Advanced materials are important for many applications with societal benefits, including flexible electronics, solar panels, recyclable plastics, antibacterial coatings, water purification systems, and next-generation batteries. Properties of these materials depend heavily upon their structure or how various atoms and larger units are arranged. New instruments and mathematical models of materials allow scientists to measure and predict some of these properties. However, these techniques yield large quantities of data requiring complex analyses. This National Science Foundation Research Traineeship (NRT) award to Stony Brook University will train a diverse population of researchers with the skills to analyze the large data sets associated with complex material structures and properties. These students will participate in scientific communication, workplace diversity, career paths, and team-building workshops to meet the growing needs for a workforce trained in data science.

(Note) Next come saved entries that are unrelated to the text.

(** X8.  On a reachable store the id [get_id_by_path p] returns belongs to
    a stored record whose path is [p], it answers [None] exactly when no
    record is stored under [p], and it does not change the collection. *)
Theorem get_id_by_path_sound (p : string) (w : World) :
  next_fault w = None ->
  (forall i, fst (get_id_by_path p w) = Ok (Some i) ->
             exists r, r ∈ docs w /\ raw_path r = p /\ raw_id r = i) /\
  (fst (get_id_by_path p w) = Ok None <-> count_by_path p (docs w) = 0%nat) /\
  (count_by_path p (docs w) <> 0%nat -> exists i, fst (get_id_by_path p w) = Ok (Some i)) /\
  docs (snd (get_id_by_path p w)) = docs w.
Proof.
  intros Hf. rewrite get_id_by_path_run, Hf. simpl.
  destruct (Collection.find_one (Collection.path_is p) (docs w)) as [r0|] eqn:E; simpl.
  - pose proof E as E'. apply find_some in E' as [Hin Hp].
    apply path_is_true in Hp. apply list_elem_of_In in Hin.
    split; [intros i [= <-]; eauto|].
    split; [|split; [eauto|done]].
    split; [discriminate|]. intros H0. apply count_zero_find in H0. congruence.
  - split; [discriminate|]. split; [split; [intros _; by apply find_none_count|done]|].
    split; [|done]. intros H. exfalso. apply H. by apply find_none_count.
Qed.

Lemma get_id_by_path_sound_witness :
  (exists r, r ∈ docs world_ab /\ raw_path r = "/data/inbox/sub/b.md" /\
             raw_id r = ParsedDocument.id doc_b) /\
  fst (get_id_by_path "/data/inbox/gone.txt" world_ab) = Ok None.
Proof.
  split.
  - apply (get_id_by_path_sound "/data/inbox/sub/b.md" world_ab); reflexivity.
  - apply (get_id_by_path_sound "/data/inbox/gone.txt" world_ab); reflexivity.
Defined.

(** * Further properties of listing and querying *)

Section ReadFacts.
Import Collection.

Lemma mem_true x l : mem x l = true <-> x ∈ l.
Proof.
  unfold mem. rewrite existsb_exists. split.
  - intros (y & Hy & Heq). apply String.eqb_eq in Heq. subst y.
    by apply list_elem_of_In.
  - intros Hx. exists x. split; [by apply list_elem_of_In|apply String.eqb_refl].
Qed.

Lemma query_docs topic keyword w : docs (snd (query topic keyword w)) = docs w.
Proof.
  unfold query, _ensure_connection, bind, ret, raise, motor_await, get_docs.
  destruct topic as [t|], keyword as [k|]; simpl; try done;
    destruct (next_fault w); simpl; try done;
    match goal with |- context [find_or ?cs ?c] => by destruct (find_or cs c) end.
Qed.

Lemma same_model_refl c : same_model c c.
Proof. induction c; constructor; auto. Qed.
(** * A genetic algorithm evolving images towards a target

    Shallow embedding of the two programs of the repository:
    - [monalisa_triangles/main.go]: a genome is a list of coloured
      triangles, rendered to an RGBA buffer (module [Triangles]);
    - the raw-pixel program: a genome is the RGBA buffer itself
      (module [Pixels]).

    Both programs share, word for word, the difference metric ([diff],
    [squareDifference]), [getBest], [naturalSelection] and
    [createPopulation], and [calcFitness] up to the genome type; they
    differ in [createPool], [crossover], [mutate] and [createDNA].  The
    loading, saving and printing of images around [main]'s loop are not
    modelled. *)

From Stdlib Require Import ZArith Lia Strings.Byte Floats.SpecFloat.
From stdpp Require Import base list numbers sorting.

Open Scope Z_scope.

(** ** The fragment of Go the programs use *)

Module Go.

(** Run-time panics.  None is recovered by the programs: a panic aborts
    the run. *)
Inductive panic :=
| IndexOutOfRange
| SliceBoundsOutOfRange
| NilDereference
| MakeLenOutOfRange
| IntnInvalidArgument
| ImageHugeOrNegative.

Inductive result (A : Type) :=
| Ok (a : A)
| Panic (p : panic).
Arguments Ok {A} a.
Arguments Panic {A} p.

#[export] Instance result_ret : MRet result := fun A a => Ok a.
#[export] Instance result_bind : MBind result := fun A B f m =>
  match m with
  | Ok a => f a
  | Panic p => Panic p
  end.

Definition is_Ok {A} (r : result A) : Prop := exists a, r = Ok a.

(** *** Fixed-width integers, as [Z] with the wrap-around written out *)

Definition uint64 (z : Z) : Z := z mod 2 ^ 64.
Definition int64 (z : Z) : Z := (z + 2 ^ 63) mod 2 ^ 64 - 2 ^ 63.
Definition maxInt : Z := 2 ^ 63 - 1.
Definition minInt64 : Z := - 2 ^ 63.

(** [uint8] values are [byte]s; [u8] reads one as a number, [uint8] is the
    conversion [uint8(z)] (truncation to the low eight bits). *)
Definition u8 (b : byte) : Z := Z.of_N (Byte.to_N b).
Definition uint8 (z : Z) : byte :=
  default x00 (Byte.of_N (Z.to_N (z mod 256))).

(** *** Slices

    A slice is modelled by the list of its elements; every slice of the
    programs is created by [make] with its capacity equal to its length.
    [a[i]] panics out of range, [a[0:hi]] panics unless [0 <= hi <= cap]. *)

Definition index {A} (l : list A) (i : nat) : result A :=
  match l !! i with
  | Some x => Ok x
  | None => Panic IndexOutOfRange
  end.

Definition indexZ {A} (l : list A) (i : Z) : result A :=
  if i <? 0 then Panic IndexOutOfRange else index l (Z.to_nat i).

Definition slice_to {A} (l : list A) (hi : Z) : result (list A) :=
  if (0 <=? hi) && (hi <=? Z.of_nat (length l))
  then Ok (take (Z.to_nat hi) l)
  else Panic SliceBoundsOutOfRange.

Definition make {A} (zero : A) (n : Z) : result (list A) :=
  if n <? 0 then Panic MakeLenOutOfRange else Ok (replicate (Z.to_nat n) zero).

Definition deref {A} (p : option A) : result A :=
  match p with
  | Some x => Ok x
  | None => Panic NilDereference
  end.

(** [for i := lo; i < lo + n; i++ { s = body i s }] *)
Fixpoint for_loop {St} (n i : nat) (body : nat -> St -> result St) (s : St) : result St :=
  match n with
  | O => Ok s
  | S n' => s' ← body i s; for_loop n' (S i) body s'
  end.

(** *** math/rand

    The generator is a global, seeded from the clock.  Its state is
    modelled by the tape of raw values it is still going to produce (zeros
    once the tape is used up); quantifying over tapes covers every run.
    [Intn n] panics unless [0 < n] and otherwise yields a value of
    [[0, n)]: the next raw value, reduced. *)

Definition Rand := list Z.
Definition M (A : Type) : Type := Rand -> result (A * Rand).

#[export] Instance M_ret : MRet M := fun A a r => Ok (a, r).
#[export] Instance M_bind : MBind M := fun A B f m r =>
  match m r with
  | Ok (a, r') => f a r'
  | Panic p => Panic p
  end.

Definition lift {A} (x : result A) : M A := fun r =>
  match x with
  | Ok a => Ok (a, r)
  | Panic p => Panic p
  end.

Definition next (r : Rand) : Z * Rand :=
  match r with
  | [] => (0, [])
  | x :: r' => (x, r')
  end.

Definition Intn (n : Z) : M Z := fun r =>
  if n <=? 0 then Panic IntnInvalidArgument
  else let (x, r') := next r in Ok (x mod n, r').

Fixpoint for_loopM {St} (n i : nat) (body : nat -> St -> M St) (s : St) : M St :=
  match n with
  | O => mret s
  | S n' => s' ← body i s; for_loopM n' (S i) body s'
  end.

(** [rand.Read(p)] overwrites every byte of [p] with a random one. *)
Definition Read (p : list byte) : M (list byte) :=
  for_loopM (length p) 0 (fun i p r =>
    let (x, r') := next r in Ok (<[i := uint8 x]> p, r')) p.

(** *** float64

    IEEE 754 binary64 values with the correctly rounded operations of
    the standard library's executable specification. *)

Definition float64 := spec_float.

(** The conversion [float64(d)] of an [int64]: round to nearest even. *)
Definition float64_of_int (d : Z) : float64 := binary_normalize 53 1024 d 0 false.

Definition math_Sqrt (x : float64) : float64 := SFsqrt 53 1024 x.

(** The conversion [int64(f)]: truncation towards zero.  When the value
    does not fit (or [f] is a NaN or an infinity) the language leaves the
    result to the implementation; amd64 yields the smallest [int64]. *)
Definition int64_of_float64 (f : float64) : Z :=
  match f with
  | S754_zero _ => 0
  | S754_finite s m e =>
      let v := if 0 <=? e then Z.shiftl (Zpos m) e else Z.shiftr (Zpos m) (- e) in
      let v := if s then - v else v in
      if (minInt64 <=? v) && (v <=? maxInt) then v else minInt64
  | _ => minInt64
  end.

(** [rand.Float64()]: a value of [[0, 1)], here [k / 2^53] for the next
    raw value [k], reduced to 53 bits. *)
Definition Float64 : M float64 := fun r =>
  let (x, r') := next r in
  Ok (binary_normalize 53 1024 (x mod 2 ^ 53) (-53) false, r').

Definition float64_lt (x y : float64) : bool := SFltb x y.

(** *** image *)

Module color.
Record RGBA := { R : byte; G : byte; B : byte; A : byte }.
End color.

Module image.
Record Point := { X : Z; Y : Z }.
Record Rectangle := { Min : Point; Max : Point }.

Definition Dx (r : Rectangle) : Z := int64 (X (Max r) - X (Min r)).
Definition Dy (r : Rectangle) : Z := int64 (Y (Max r) - Y (Min r)).

(** [image.Rect(x0, y0, x1, y1)] orders the corners. *)
Definition Rect (x0 y0 x1 y1 : Z) : Rectangle :=
  let (x0, x1) := if x0 >? x1 then (x1, x0) else (x0, x1) in
  let (y0, y1) := if y0 >? y1 then (y1, y0) else (y0, y1) in
  {| Min := {| X := x0; Y := y0 |}; Max := {| X := x1; Y := y1 |} |}.

(** The field [Rect] of the library's struct is called [Bounds] here. *)
Record RGBA := { Pix : list byte; Stride : Z; Bounds : Rectangle }.

(** [image.NewRGBA(r)]: a zeroed buffer of [4 * Dx r * Dy r] bytes; it
    panics when that length is negative or exceeds an [int]. *)
Definition NewRGBA (r : Rectangle) : result RGBA :=
  let w := Dx r in
  let h := Dy r in
  if (w <? 0) || (h <? 0) || (maxInt <? 4 * w * h)
  then Panic ImageHugeOrNegative
  else Ok {| Pix := replicate (Z.to_nat (4 * w * h)) x00;
             Stride := 4 * w;
             Bounds := r |}.
End image.

(** *** sort.SliceStable

    The library sorts in place and keeps equal elements in their order;
    that fixes its result, which the stable insertion sort below
    computes. *)
Section SliceStable.
Context {A : Type} (less : A -> A -> bool).

Fixpoint insert_stable (x : A) (l : list A) : list A :=
  match l with
  | [] => [x]
  | y :: l' => if less y x then y :: insert_stable x l' else x :: y :: l'
  end.

Fixpoint SliceStable (l : list A) : list A :=
  match l with
  | [] => []
  | x :: l' => insert_stable x (SliceStable l')
  end.
End SliceStable.

End Go.

Import Go.

(** ** The difference metric (identical in both programs) *)

Definition squareDifference (x y : byte) : Z :=
  let d := uint64 (uint64 (u8 x) - uint64 (u8 y)) in
  uint64 (d * d).

Definition diff (a b : image.RGBA) : result Z :=
  d ← for_loop (length (image.Pix a)) 0 (fun i d =>
         x ← index (image.Pix a) i;
         y ← index (image.Pix b) i;
         Ok (int64 (d + int64 (squareDifference x y)))) 0;
  Ok (int64_of_float64 (math_Sqrt (float64_of_int d))).

(** ** The engine (identical in both programs, up to the genome type) *)

Section Engine.
Context {DNA : Type}.
Variable zeroDNA : DNA.
Variable Fitness : DNA -> Z.
Variable crossover : DNA -> DNA -> M DNA.
Variable mutate : DNA -> M DNA.
Variable calcFitness : DNA -> image.RGBA -> result DNA.
Variable createDNA : image.RGBA -> M DNA.
Variable PopSize : Z.

Definition naturalSelection (pool population : list DNA) (target : image.RGBA)
  : M (list DNA) :=
  for_loopM (length population) 0 (fun i next =>
    r1 ← Intn (Z.of_nat (length pool));
    r2 ← Intn (Z.of_nat (length pool));
    a ← lift (indexZ pool r1);
    b ← lift (indexZ pool r2);
    child ← crossover a b;
    child ← mutate child;
    child ← lift (calcFitness child target);
    mret (<[i := child]> next))
  (replicate (length population) zeroDNA).

Definition createPopulation (target : image.RGBA) : M (list DNA) :=
  population ← lift (make zeroDNA PopSize);
  for_loopM (Z.to_nat PopSize) 0 (fun i population =>
    dna ← createDNA target;
    mret (<[i := dna]> population)) population.

Definition getBest (population : list DNA) : result DNA :=
  '(best, idx) ← for_loop (length population) 0 (fun i '(best, idx) =>
       p ← index population i;
       if Fitness p >? best then Ok (Fitness p, i) else Ok (best, idx))
     (0, 0%nat);
  index population idx.

End Engine.

(** ** The triangle program: [monalisa_triangles/main.go] *)

Module Triangles.

Record Point := { X : Z; Y : Z }.

(** [Color] is an interface value: [None] is the nil interface of a
    zeroed [Triangle]. *)
Record Triangle := { P1 : Point; P2 : Point; P3 : Point; Color : option color.RGBA }.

Additionally, Stony Brook faculty will work together with the American Chemical Society Bridge Program and institutions that serve minority and disabled students to promote success of underrepresented students in science and engineering PhD programs. The project anticipates training seventy-five (75) PhD students, including thirty-eight (38) funded trainees, from the fields of chemistry, materials science, chemical engineering, mechanical engineering, and geosciences.

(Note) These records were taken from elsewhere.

(** [memrandom(buf, n)]: [n] bytes from the random source. *)
Definition memrandom_bytes (n : nat) : M bytes := λ w,
  inr (memrandom (entropy w) n, set_entropy (S (entropy w)) w).

(** [k->attr] through a [Key*]. *)
Definition deref_Key (k : option Key) : M Key :=
  match k with
  | Some k => mret k
  | None => crash NullDeref
  end.

(** ** p9skinit (lines 66-130) *)
Definition p9skinit (p : Proto) (fss : Fsstate) : M (Rpc * Fsstate) :=
  let iscli := isclient (_strfindattr (attr fss) "role") in
  if iscli <? 0 then mret (RpcFailure, fss)
  else
    sp ← emalloc (BState zero_State);
    let s := zero_State in
    let fss := set_maxphase Maxphase (set_phasename (Some phasenames) fss) in
    v ← match p with
        | p9sk1 => mret 1
        | p9sk2 => mret 2
        | other_proto => crash Aborted
        end;
    let s := set_vers v s in
    if negb (iscli =? 0) then
      '(fss, s) ←
        (if vers s =? 1 then
           r ← memrandom_bytes CHALLEN;
           mret (set_phase CHaveChal fss, set_cchal (memmove (cchal s) 0 r CHALLEN) s)
         else if vers s =? 2 then mret (set_phase CNeedTreq fss, s)
         else mret (fss, s));
      store_State (Some sp) s;;
      mret (RpcOk, set_ps (Some sp) fss)
    else
      let s := set_tr (set_tr_type AuthTreq (tr s)) s in
      let attr := setattr (_copyattr (attr fss)) "proto" "p9sk1" in
      let ki := mkkeyinfo fss attr in
      let ki := mkKeyinfo None (ki_attr ki) in
      let '(ret, k) := findkey ki "user? dom?" [] in
      if decide (ret = RpcOk) then
        kv ← deref_Key k;
        authid ← safecpy (_strfindattr (k_attr kv) "user") ANAMELEN;
        let s := set_tr (set_tr_authid authid (tr s)) s in
        authdom ← safecpy (_strfindattr (k_attr kv) "dom") DOMLEN;
        let s := set_tr (set_tr_authdom authdom (tr s)) s in
        let s := set_key k s in
        r ← memrandom_bytes CHALLEN;
        let s := set_tr (set_tr_chal (memmove (tr_chal (tr s)) 0 r CHALLEN) (tr s)) s in
        let '(fss, s) :=
          if vers s =? 1 then (set_phase SNeedChal fss, s)
          else if vers s =? 2 then
            (set_phase SHaveTreq fss,
             set_cchal (memmove (cchal s) 0 (tr_chal (tr s)) CHALLEN) s)
          else (fss, s) in
        store_State (Some sp) s;;
        mret (RpcOk, set_ps (Some sp) fss)
      else
        free sp;;
        mret (ret, fss).
(** * IntelliMap: the column-matching engine of [utils/mapper.py],
      the review step of [app.py] and the quality report of
      [utils/metadata_manager.py], embedded in Rocq.

    Conventions of the embedding.

    - A Python [str] is a list of characters ([str := list ascii]); the
      characters are the code points 0..255, on which [str.lower], the
      class [\s] of [re] and [str.split] are written out below.
    - A Python [float] that holds a score or a confidence is a rational
      number ([Q]); [x / y] is exact division. Where the source truncates
      a float with [int()], in the overlap percentage of
      [_detect_value_contamination], the arithmetic is that of IEEE 754
      binary64: every operation is rounded by [round64]. The test
      [nunique() > len(df) * 0.9] of the same function is written with the
      exact product, which takes the same decisions
      ([skip_test_in_binary64]).
    - A Python [dict] is an association list in insertion order
      ([dict_set] keeps the position of a key that is already present);
      a pandas DataFrame is a [dict] from column labels to columns.
    - Library calls are fields of a class, one class per library:
      [Rapidfuzz] for [rapidfuzz.fuzz], [Scipy] for
      [scipy.optimize.linear_sum_assignment], [Pandas] for
      [pandas.to_numeric], [pandas.to_datetime] and [Series.sample]. What
      the proofs assume of a library is a class of its own
      ([RapidfuzzRange], [LinearSumAssignment]).
    - Code that can raise returns a [result]. *)

From Stdlib Require Import List Ascii String Bool Arith Lia ZArith QArith Qround Lqa
  Qpower Permutation.
From Stdlib Require SpecFloat.
Import ListNotations.

Set Implicit Arguments.

(* ================================================================= *)
(** ** Python strings *)

Definition str := list ascii.

Definition py (s : string) : str := list_ascii_of_string s.

Definition str_dec : forall a b : str, {a = b} + {a <> b} :=
  list_eq_dec ascii_dec.

Definition str_eqb (a b : str) : bool :=
  if str_dec a b then true else false.

Definition code (c : ascii) : nat := nat_of_ascii c.

Definition between (lo hi n : nat) : bool := (lo <=? n) && (n <=? hi).

(** [str.isspace] on one character, which is also the class [\s] of a
    [str] pattern and the separator set of [str.split()]. *)
Definition is_space (c : ascii) : bool :=
  let n := code c in
  between 9 13 n || between 28 32 n || (n =? 133) || (n =? 160).

Definition is_lower_az (c : ascii) : bool := between 97 122 (code c).
Definition is_upper_az (c : ascii) : bool := between 65 90 (code c).
Definition is_digit (c : ascii) : bool := between 48 57 (code c).

(** [str.lower] on one character of the range 0..255. *)
Definition lower_char (c : ascii) : ascii :=
  let n := code c in
  if between 65 90 n || (between 192 222 n && negb (n =? 215))
  then ascii_of_nat (n + 32) else c.

Definition lower (s : str) : str := map lower_char s.

(** The characters that [re.sub(r'[^a-zA-Z0-9\s]', '', _)] keeps. *)
Definition keep_char (c : ascii) : bool :=
  is_lower_az c || is_upper_az c || is_digit c || is_space c.

Definition re_sub_special (s : str) : str := filter keep_char s.

(** [str.split()] without argument: maximal runs of non-space characters.
    [cur] is the word being read. *)
Definition emit (cur : str) : list str :=
  match cur with [] => [] | _ => [cur] end.

Fixpoint split_from (cur : str) (s : str) : list str :=
  match s with
  | [] => emit cur
  | c :: s' =>
      if is_space c then emit cur ++ split_from [] s'
      else split_from (cur ++ [c]) s'
  end.

Definition split (s : str) : list str := split_from [] s.

(** [sep.join(l)]. *)
Fixpoint join (sep : str) (l : list str) : str :=
  match l with
  | [] => []
  | [w] => w
  | w :: ws => w ++ sep ++ join sep ws
  end.

Definition space : str := py " ".

(* ================================================================= *)
(** ** Dictionaries *)

Section Dict.
Variables K V : Type.
Variable K_dec : forall a b : K, {a = b} + {a <> b}.

Definition dict := list (K * V).

Fixpoint dict_get (d : dict) (k : K) : option V :=
  match d with
  | [] => None
  | (k', v) :: d' => if K_dec k k' then Some v else dict_get d' k
  end.

(** [d[k] = v]: in place when [k] is a key already, appended last
    otherwise. *)
Fixpoint dict_set (d : dict) (k : K) (v : V) : dict :=
  match d with
  | [] => [(k, v)]
  | (k', v') :: d' =>
      if K_dec k k' then (k', v) :: d' else (k', v') :: dict_set d' k v
  end.

Definition keys (d : dict) : list K := map fst d.
Definition values (d : dict) : list V := map snd d.

(** [{f(x): g(x) for x in l}] *)
Definition dict_of (l : list (K * V)) : dict :=
  fold_left (fun d kv => dict_set d (fst kv) (snd kv)) l [].
End Dict.

Arguments dict_get {K V} K_dec d k.
Arguments dict_set {K V} K_dec d k v.
Arguments keys {K V} d.
Arguments values {K V} d.
Arguments dict_of {K V} K_dec l.

(* ================================================================= *)
(** ** [SmartMapper]: the tables *)

Definition FIELD_SYNONYMS : list (str * list str) :=
  [ (py "email", map py ["email"; "e-mail"; "mail"; "email address"; "electronic mail"; "e mail"]);
    (py "phone", map py ["phone"; "telephone"; "mobile"; "cell"; "contact number"; "phone number"; "tel"; "contact"; "phone no"]);
    (py "name", map py ["name"; "full name"; "fullname"; "customer name"; "person name"; "client name"]);
    (py "first_name", map py ["first name"; "firstname"; "given name"; "fname"; "first"]);
    (py "last_name", map py ["last name"; "lastname"; "surname"; "family name"; "lname"; "last"]);
    (py "address", map py ["address"; "street address"; "location"; "addr"; "street"; "address line"]);
    (py "city", map py ["city"; "town"; "municipality"]);
    (py "state", map py ["state"; "province"; "region"]);
    (py "zip", map py ["zip"; "zipcode"; "postal code"; "postcode"; "zip code"; "postal"]);
    (py "country", map py ["country"; "nation"]);
    (py "date", map py ["date"; "dt"; "timestamp"; "time"; "datetime"]);
    (py "id", map py ["id"; "identifier"; "uid"; "unique id"; "record id"; "customer id"; "user id"]);
    (py "amount", map py ["amount"; "total"; "sum"; "value"; "price"; "cost"; "amt"]);
    (py "quantity", map py ["quantity"; "qty"; "count"; "number"; "num"]);
    (py "description", map py ["description"; "desc"; "details"; "notes"; "comments"]);
    (py "status", map py ["status"; "state"; "condition"]);
    (py "company", map py ["company"; "organization"; "org"; "business"; "company name"]);
    (py "title", map py ["title"; "job title"; "position"; "role"]);
    (py "department", map py ["department"; "dept"; "division"]);
    (py "salary", map py ["salary"; "wage"; "pay"; "compensation"]);
    (py "age", map py ["age"; "years old"; "yrs"]);
    (py "gender", map py ["gender"; "sex"]);
    (py "website", map py ["website"; "url"; "web"; "site"]) ]%string.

NRT trainees will develop new software tools and experimental methods for the materials community, contributing to improved design of advanced materials. Advances in instrumentation have enabled an unprecedented ability to probe structural dynamics that span many time and length scales, with incredibly high rates of data acquisition. Transformative aspects of the research include the development of new algorithms for rapid in situ X-ray spectroscopy of reactions; automated screening of parameter space of composites to advance the pace of materials discovery; and the first time-resolved measurements of nanoparticle motion during evaporative assembly. The main training elements are (1) interdisciplinary research on development of software and/or algorithms for data analysis; (2) a summer school that brings cohorts of diverse trainees together; (3) new elective courses and shorter modules on emerging computational and experimental tools; (4) hybrid group meetings centered around a common theme; (5) scalable responsible conduct of research, professional development, and career paths modules; (6) science communication training provided by the Alan Alda Center for Communicating Science; and (7) a student-driven career ladder program and guided mentorship through Individual Development Plans (IDPs) and activities tailored to students' career goals. To extend benefits beyond trainees, the project will implement a new graduate certificate on Quantitative Analysis of Dynamic Structures, transition the summer school to a self-sustaining program open to students nationwide, and distribute curriculum materials as open-access video lectures.

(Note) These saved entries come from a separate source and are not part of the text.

(** * schema-driven-html: schema extraction and rendering of the HTML DSL

    A shallow embedding of the TypeScript sources

      - [dsl-utils.ts]        (paths, alias scopes, iteration expressions,
                               canonical sorting),
      - [schema-extractor.ts] (the static traversal building a JSON Schema),
      - [filters.ts]          (the filter pipeline),
      - [renderer.ts]         (the dynamic traversal producing markup),

    followed by the properties the specification states about them.

    Modelling conventions.
      - A JavaScript string is a [string]; the model covers the ASCII range
        (white space is the ASCII white space, case mapping is left to the
        runtime).
      - A JavaScript value is a [value]: what JSON data and the schema under
        construction are made of.  An ordinary object is the list of its own
        properties in the order [Object.entries] enumerates them, and a
        lookup finds own properties only, whereas [o[k]] in the sources
        follows the prototype chain.  The two agree unless a key that is no
        own property names a member of [Object.prototype] or of
        [Array.prototype] ([constructor], [toString], [__proto__], ...), in
        a realm whose prototypes hold their built-in members only.  Where a
        statement would differ for such a key it carries the condition that
        excludes it ([ownLookup], [plainTree], [stringifiable]).
      - A finite number is an exact rational; rounding to binary64 is not
        modelled, so the model is exact on the safe integers (below [2^53]
        in absolute value) and on what the sources compute from them.
      - A [throw] is the [Throw] constructor of [result].
      - Built-ins whose results depend on locale or number formatting are
        fields of the class [JsRuntime]. *)

From Stdlib Require Import String Ascii List ZArith NArith QArith Qround Bool Lia.
From Stdlib Require Import Sorted Permutation.
Import ListNotations.

Set Warnings "-register-all".

Open Scope list_scope.
Open Scope string_scope.

(* ================================================================== *)
(** * Part I. The embedding                                            *)
(* ================================================================== *)

(** ** Exceptions *)

Inductive exn : Type :=
| JsError (msg : string)      (* throw new Error(msg) *)
| RangeError                   (* raised by a built-in *)
| TypeError                    (* raised by a built-in *)
| Unmodelled.                  (* named properties on an array: outside [value] *)

Inductive result (A : Type) : Type :=
| Ok (a : A)
| Throw (e : exn).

The NSF Research Traineeship (NRT) Program is designed to encourage the development and implementation of bold, new potentially transformative models for STEM graduate education training. The program is dedicated to effective training of STEM graduate students in high priority interdisciplinary or convergent research areas through comprehensive traineeship models that are innovative, evidence-based, and aligned with changing workforce and research needs.
This award reflects NSF's statutory mission and has been deemed worthy of support through evaluation using the Foundation's intellectual merit and broader impacts review criteria.